Présenté en Compétition dans la Sélection Officielle, Les Nuits de Mashhad, le nouveau long métrage du cinéaste Ali Abbasi, était attendu sur la Croisette, notamment après Border, qui avait constitué l’une des révélations de la section Un Certain Regard en 2018. Autant le dire tout de suite : le film est loin d’être une réussite, diffusant même une gêne persistante…
Inspiré d’un fait divers survenu entre 2001 et 2002 en Iran, Les Nuits de Mashhad met en scène une journaliste de Téhéran plongeant dans les faubourgs les plus mal famés de la ville sainte de Mashhad pour enquêter sur une série de féminicides. Assez vite, elle va s’apercevoir que les autorités locales ne sont pas pressées de voir l’affaire résolue. Ces crimes seraient l’oeuvre d’un seul homme, qui prétend purifier la ville de ses péchés, en s’attaquant la nuit aux prostituées.

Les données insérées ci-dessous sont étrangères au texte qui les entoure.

(** The graph after [set_predecessors v ps]. *)
Definition with_preds g (v : K) (ps : gset K) : DAG K D T :=
  {| vertex_data := vertex_data g; tags := tags g;
     vertex_predecessors := <[v := ps]> (vertex_predecessors g);
     vertex_successors := ∅; has_cycle := None |}.

(** The payload dictionary after an update of an existing vertex. *)
Definition with_data (vd : gmap K (option D)) (v : K) data : gmap K (option D) :=
  match data with Some _ => <[v := data]> vd | None => vd end.

(** [update_vertex] looks at its argument [predecessors] through the set
    it builds from it. *)
Lemma update_vertex_pred_arg v data po po' checks :
  pred_arg po = pred_arg po' →
  update_vertex (D := D) (T := T) v data po checks = update_vertex v data po' checks.
Proof.
  intros Heq. unfold update_vertex. fold (pred_arg po). fold (pred_arg po').
  by rewrite Heq.
Qed.

Lemma non_existing_nil g (P : gset K) :
  filter (λ k, k ∉ dom (vertex_data g)) (set_order P) = [] ↔ P ⊆ dom (vertex_data g).
Proof. apply invalid_nodes_nil. Qed.

Lemma update_vertex_non_existing g v data po :
  ¬ pred_arg po ⊆ dom (vertex_data g) →
  update_vertex v data po true g = (inl (DAGError msg_non_existing_vertices), g).
Proof.
  intros Hn. unfold update_vertex, bind, get_state. simpl. fold (pred_arg po).
  destruct (filter _ _) eqn:Hf; [|done].
  by apply non_existing_nil in Hf.
Qed.

Lemma update_vertex_new g v data po checks :
  v ∉ dom (vertex_data g) →
  (checks = true → pred_arg po ⊆ dom (vertex_data g)) →
  update_vertex v data po checks g =
  (inr tt, {| vertex_data := <[v := data]> (vertex_data g); tags := tags g;
              vertex_predecessors := <[v := pred_arg po]> (vertex_predecessors g);
              vertex_successors := ∅; has_cycle := None |}).
Proof.
  intros Hv HP. unfold update_vertex, bind, get_state. simpl. fold (pred_arg po).
  destruct checks.
  - rewrite (proj2 (non_existing_nil g (pred_arg po)) (HP eq_refl)). simpl.
    by rewrite decide_False.
  - simpl. by rewrite decide_False.
Qed.

Lemma add_vertex_new g v data po :
  v ∉ dom (vertex_data g) → pred_arg po ⊆ dom (vertex_data g) →
  add_vertex v data po g =
  (inr tt, {| vertex_data := <[v := data]> (vertex_data g); tags := tags g;
              vertex_predecessors := <[v := pred_arg po]> (vertex_predecessors g);
              vertex_successors := ∅; has_cycle := None |}).
Proof.
  intros Hv HP. unfold add_vertex, bind, get_state. simpl.
  rewrite decide_False by done. by apply update_vertex_new.
Qed.

(** Inserting an identifier that is already a vertex fails and changes
    nothing. *)
Lemma add_vertex_duplicate g v data po :
  v ∈ dom (vertex_data g) →
  add_vertex v data po g = (inl (DAGError msg_vertex_already_exist), g).
Proof.
  intros Hv. unfold add_vertex, bind, get_state. simpl. by rewrite decide_True.
Qed.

Cette ouverture sera à l’image de l’ensemble du film qui entend bien constamment « passer en force », afficher ses effets et bien faire comprendre aux spectateurs la pesanteur et le tragique de tout ce qu’il va voir à l’écran.
Dès les premières scènes, le ton est donné : plans sur une moto qui roule dans les ruelles la nuit à la recherche de proies, plan général sur la ville éclairée en hauteur, à la manière de Zodiac de David Fincher (une référence qui a légitimement sauté aux yeux de nombreux festivaliers), musique assourdissante et envahissante à l’américaine et incrustation du titre. Cette ouverture sera à l’image de l’ensemble du film qui entend bien constamment « passer en force », afficher ses effets et bien faire comprendre aux spectateurs la pesanteur et le tragique de tout ce qu’il va voir à l’écran.

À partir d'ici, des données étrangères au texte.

(** [next] at a plain token after whitespace. *)
Lemma next_plain_token (pre g w g' rest : str) (st : state) :
  stack st = [] -> stringDelim st = None -> offset st = length pre ->
  forallb is_space g = true -> plain_token w = true -> gap g' = true ->
  next (pre ++ g ++ w ++ g' ++ rest) st
  = (Ret (Some w),
     at_pos (length (pre ++ g ++ w)) (line st + newlines g) st).
Proof.
  intros Hs Hd Ho Hg Hw Hg'.
  destruct w as [|c tok0]; [discriminate|]. cbn [plain_token] in Hw.
  apply andb_true_iff in Hw as [Hw Hone]. apply andb_true_iff in Hw as [Hw Htok0].
  apply andb_true_iff in Hw as [Hw Hnq]. apply andb_true_iff in Hw as [Hc Hsl].
  apply negb_true_iff in Hc, Hsl. apply N.eqb_neq in Hsl.
  set (source := pre ++ g ++ (c :: tok0) ++ g' ++ rest).
  assert (Hr : reads_string st = false)
    by (unfold reads_string; rewrite Hs, Hd; reflexivity).
  rewrite (next_scan source st Hs Hr). cbn [scan]. unfold scan_step.
  replace (Nat.eqb (offset st) (length source)) with false
    by (symmetry; apply Nat.eqb_neq; unfold source; rewrite Ho, !length_app;
        cbn [length]; lia).
  assert (E0 : skipn (offset st) source = g ++ c :: tok0 ++ g' ++ rest)
    by (rewrite Ho; apply skipn_prefix).
  rewrite E0, (skip_whitespace_run g c _ _ _ Hg Hc).
  replace (N.eqb c SLASH) with false by (symmetry; apply N.eqb_neq; exact Hsl).
  set (st1 := at_pos (length g + offset st) (line st + newlines g) st).
  assert (E1 : skipn (offset st1) source = c :: tok0 ++ g' ++ rest)
    by (apply (skipn_split source (offset st) g _ E0)).
  destruct (scan_token_shape source st1 c _ E1) as (tok & Htok & E2 & Hdl & Hst & ->).
  assert (Et : tok = tok0).
  { destruct (is_delim c) eqn:Hdc.
    - rewrite (Hdl eq_refl). cbn [negb orb] in Hone.
      destruct tok0; [reflexivity | discriminate].
    - rewrite E1 in E2. cbn [app] in E2. injection E2 as E2.
      symmetry in E2.
      apply (run_unique (fun x : char => negb (is_delim x)) tok _ _ _ E2 Htok Htok0).
      + apply Hst. reflexivity.
      + apply gap_stops. exact Hg'. }
  subst tok. cbv zeta.
  unfold no_quote in Hnq. apply negb_true_iff, orb_false_iff in Hnq as [Hq1 Hq2].
  cbn [str_eqb]. rewrite Hq1, Hq2. cbn [andb orb]. unfold st1. simpl_st.
  f_equal. unfold at_pos, set_line, set_offset. simpl_st. f_equal.
  rewrite Ho, !length_app. cbn [length]. lia.
Qed.

Lemma plain_token_newlines w : plain_token w = true -> newlines w = 0%Z.
Proof.
  destruct w as [|c tok]; [discriminate|]. cbn [plain_token]. intros Hw.
  apply andb_true_iff in Hw as [Hw _]. apply andb_true_iff in Hw as [Hw Htok].
  apply andb_true_iff in Hw as [Hw _]. apply andb_true_iff in Hw as [Hc _].
  apply negb_true_iff in Hc. cbn [newlines].
  rewrite (not_space_not_LF c Hc), (newlines_token tok Htok). reflexivity.
Qed.

Lemma nexts_layout (items : list (str * str)) :
  forall (pre g : str) (st : state),
    stack st = [] -> stringDelim st = None -> offset st = length pre ->
    forallb is_space g = true ->
    forallb (fun it : str * str => plain_token (fst it) && gap (snd it)) items = true ->
    nexts (pre ++ g ++ layout items) (S (length items)) st
    = (map (fun it : str * str => Ret (Some (fst it))) items ++ [Ret None],
       at_pos (length (pre ++ g ++ layout items))
              (line st + newlines (g ++ layout items)) st).
Proof.
  induction items as [|[w g'] items IH]; intros pre g st Hs Hd Ho Hg Hit.
  - cbn [layout map concat length nexts app]. rewrite !app_nil_r.
    assert (Hr : reads_string st = false)
      by (unfold reads_string; rewrite Hs, Hd; reflexivity).
    rewrite (next_whitespace_end pre g st Hs Hr Ho Hg). reflexivity.
  - cbn [forallb fst snd] in Hit. apply andb_true_iff in Hit as [Hwg Hit].
    apply andb_true_iff in Hwg as [Hw Hg'].
    change (layout ((w, g') :: items)) with ((w ++ g') ++ layout items).
    cbn [length map]. remember (S (length items)) as k. cbn [nexts]. subst k.
    replace (pre ++ g ++ (w ++ g') ++ layout items)
      with (pre ++ g ++ w ++ g' ++ layout items)
      by (rewrite <- !app_assoc; reflexivity).
    rewrite (next_plain_token pre g w g' (layout items) st Hs Hd Ho Hg Hw Hg').
    replace (pre ++ g ++ w ++ g' ++ layout items)
      with ((pre ++ g ++ w) ++ g' ++ layout items)
      by (rewrite <- !app_assoc; reflexivity).
    assert (Hg2 : forallb is_space g' = true)
      by (destruct g'; [discriminate | exact Hg']).
    rewrite (IH (pre ++ g ++ w) g'
                (at_pos (length (pre ++ g ++ w)) (line st + newlines g) st)
                Hs Hd eq_refl Hg2 Hit).
    f_equal. unfold at_pos, set_line, set_offset. simpl_st. f_equal.
    rewrite !newlines_app, (plain_token_newlines w Hw). lia.
Qed.

(** X11: tokenizing is the inverse of laying tokens out.  For any
    tokens that are neither quotes nor start with a slash, written one after
    the other each followed by a gap of whitespace (and whitespace before the
    first), the calls of [next] on a fresh tokenizer return exactly these
    tokens in order and then [null], with the cursor at the end and the line
    counter at 1 plus the newlines of the source. *)
Theorem tokens_round_trip (lead : str) (items : list (str * str)) :
  forallb is_space lead = true ->
  forallb (fun it : str * str => plain_token (fst it) && gap (snd it)) items = true ->
  let source := lead ++ layout items in
  nexts source (S (length items)) init
  = (map (fun it : str * str => Ret (Some (fst it))) items ++ [Ret None],
     at_pos (length source) (1 + newlines source) init).
Proof.
  intros Hl Hit.
  exact (nexts_layout items [] lead init eq_refl eq_refl eq_refl Hl Hit).
Qed.

Lemma tokens_round_trip_witness :
  nexts (js "  message Foo {" ++ LF :: js " a.b = -1 ; }" ++ [LF]) 9 init
  = (map (fun t => Ret (Some (js t)))
         ["message"; "Foo"; "{"; "a.b"; "="; "-1"; ";"; "}"]%string
     ++ [Ret None],
     at_pos 30 3 init).
Proof.
  exact (tokens_round_trip (js "  ")
           [(js "message", js " "); (js "Foo", js " "); (js "{", [LF; SP]);
            (js "a.b", js " "); (js "=", js " "); (js "-1", js " ");
            (js ";", js " "); (js "}", [LF])]
           eq_refl eq_refl).
Defined.

(** ** Quoted literals, continued *)


(** A star over a one-character class has taken a run of the class when
    the match succeeds. *)
Lemma star_chr_inv p k :
  forall n i s cap res,
    star_loop (Chr p) k n i s cap = Some res ->
    exists run s' : str,
      s = run ++ s' /\ forallb p run = true /\
      k (length run + i) s' cap = Some res.
Proof.
  induction n as [|n IH]; intros i s cap res H.
  - exists [], s. repeat split. exact H.
  - cbn [star_loop] in H. fold (star_loop (Chr p) k) in H.
    rewrite rmatch_Chr in H.
    destruct s as [|c s']; [exists [], []; repeat split; exact H|].
    destruct (p c) eqn:Hc; [|exists [], (c :: s'); repeat split; exact H].
    replace (Nat.eqb (S i) i) with false in H
      by (symmetry; apply Nat.eqb_neq; lia).
    destruct (star_loop (Chr p) k n (S i) s' cap) as [res0|] eqn:E.
    + injection H as ->. apply IH in E as (run & s2 & -> & Hrun & Hk).
      exists (c :: run), s2. repeat split.
      * cbn [forallb]. rewrite Hc. exact Hrun.
      * rewrite <- Hk. cbn [length]. f_equal. lia.
    + exists [], (c :: s'). repeat split. exact H.
Qed.

Lemma closed_body_plain_app q run b :
  forallb (plain q) run = true -> closed_body q b = true ->
  closed_body q (run ++ b) = true.
Proof.
  intros Hrun Hb. induction run as [|c run IH]; [exact Hb|].
  cbn [forallb] in Hrun. apply andb_true_iff in Hrun as [Hc Hrun].
  unfold plain, char_in in Hc. cbn [existsb] in Hc.
  rewrite orb_false_r in Hc. apply negb_true_iff, orb_false_iff in Hc as [H1 H2].
  cbn [app closed_body]. rewrite H2, H1. cbn [negb andb]. apply IH. exact Hrun.
Qed.

(** The star over backslash pairs has taken a closed body. *)
Lemma escapes_inv q k :
  forall n i s cap res,
    star_loop (escapeRe q) k n i s cap = Some res ->
    exists b s' : str,
      s = b ++ s' /\ closed_body q b = true /\
      k (length b + i) s' cap = Some res.
Proof.
  induction n as [|n IH]; intros i s cap res H.
  - exists [], s. repeat split. exact H.
  - cbn [star_loop] in H. fold (star_loop (escapeRe q) k) in H.
    destruct (rmatch (escapeRe q) i s cap _) as [res0|] eqn:E.
    + injection H as ->. unfold escapeRe in E.
      rewrite rmatch_Seq in E. unfold Lit in E. rewrite rmatch_Chr in E.
      destruct s as [|c s1]; [discriminate|].
      destruct (N.eqb BACKSLASH c) eqn:Hc; [|discriminate].
      apply N.eqb_eq in Hc. subst c.
      rewrite rmatch_Seq in E. unfold Dot in E. rewrite rmatch_Chr in E.
      destruct s1 as [|d s2]; [discriminate|].
      destruct (is_line_terminator d) eqn:Hd; [discriminate|]. cbn [negb] in E.
      rewrite rmatch_Star in E.
      apply star_chr_inv in E as (run & s3 & -> & Hrun & E).
      destruct (Nat.eqb (length run + S (S i)) i); [discriminate|].
      apply IH in E as (b & s4 & -> & Hb & E).
      exists (BACKSLASH :: d :: run ++ b), s4. repeat split.
      * cbn [app]. rewrite <- app_assoc. reflexivity.
      * cbn [closed_body]. rewrite N.eqb_refl, Hd. cbn [negb andb].
        apply closed_body_plain_app; assumption.
      * rewrite <- E. cbn [length]. rewrite length_app. f_equal. lia.
    + exists [], s. repeat split. exact H.
Qed.

(** A match of a string expression is a quote, a closed body and the quote,
    with the body in the group. *)
Lemma stringRe_match_inv q i s e cap :
  match_at (stringRe q) i s = Some (e, cap) ->
  exists body post : str,
    s = q :: body ++ q :: post /\ closed_body q body = true /\
    e = length body + 2 + i /\ cap = Some body.
Proof.
  unfold match_at, stringRe. rewrite rmatch_Seq. unfold Lit at 1.
  rewrite rmatch_Chr. destruct s as [|c s1]; [discriminate|].
  destruct (N.eqb q c) eqn:Hc; [|discriminate].
  apply N.eqb_eq in Hc. subst c.
  rewrite rmatch_Seq, rmatch_Group, rmatch_Seq, rmatch_Star. intros H.
  apply star_chr_inv in H as (run & s2 & -> & Hrun & H).
  rewrite rmatch_Star in H. fold (escapeRe q) in H.
  apply escapes_inv in H as (b & s3 & -> & Hb & H).
  unfold Lit in H. rewrite rmatch_Chr in H.
  destruct s3 as [|c post]; [discriminate|].
  destruct (N.eqb q c) eqn:Hc; [|discriminate].
  apply N.eqb_eq in Hc. subst c. injection H as <- <-.
  exists (run ++ b), post. repeat split.
  - rewrite <- app_assoc. reflexivity.
  - apply closed_body_plain_app; assumption.
  - rewrite length_app. lia.
  - f_equal.
    replace (length b + (length run + S i) - S i) with (length (run ++ b))
      by (rewrite length_app; lia).
    rewrite app_assoc, firstn_app, Nat.sub_diag, firstn_all. cbn [firstn].
    apply app_nil_r.
Qed.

Que Ali Abbasi ait eu envie de traiter ce sujet, dont on imagine bien qu’il veut en faire un reflet de la société iranienne, est chose tout à fait louable. Mais pour cela, il fallait adopter un regard, une posture de cinéaste bien précise. C’est sur ce point que le réalisateur échoue complètement en livrant une oeuvre étonnamment complaisante, qui distille durant toute la projection (et même bien après, il faut l’avouer !) un profond malaise, un côté réellement détestable. La faute, d’abord, à un traitement au mieux maladroit, au pire assez grotesque de la violence filmée. S’attarder sur un meurtre, choisir de le filmer frontalement doit avoir du sens : c’est là que se pose la question du point de vue. Pourquoi faire durer des plans sur les visages des prostituées étranglées ? Pourquoi, dans une scène ridicule, faire parler une femme morte et la faire ricaner bêtement ? D’aucuns répondront que la scène permet de montrer la folie du personnage principal. Mais était-ce vraiment utile ? Autre plan étrange : celui du haut du corps d’une autre femme morte, filmée de profil au sol, avec une « magnifique » lumière en fond. Quel intérêt – si ce n’est la recherche de l’esthétique et du beau ? Enfin, sans trop dévoiler la chute, que penser du cadrage final avec, une fois encore, une caméra qui s’attarde complaisamment sur un visage en souffrance ?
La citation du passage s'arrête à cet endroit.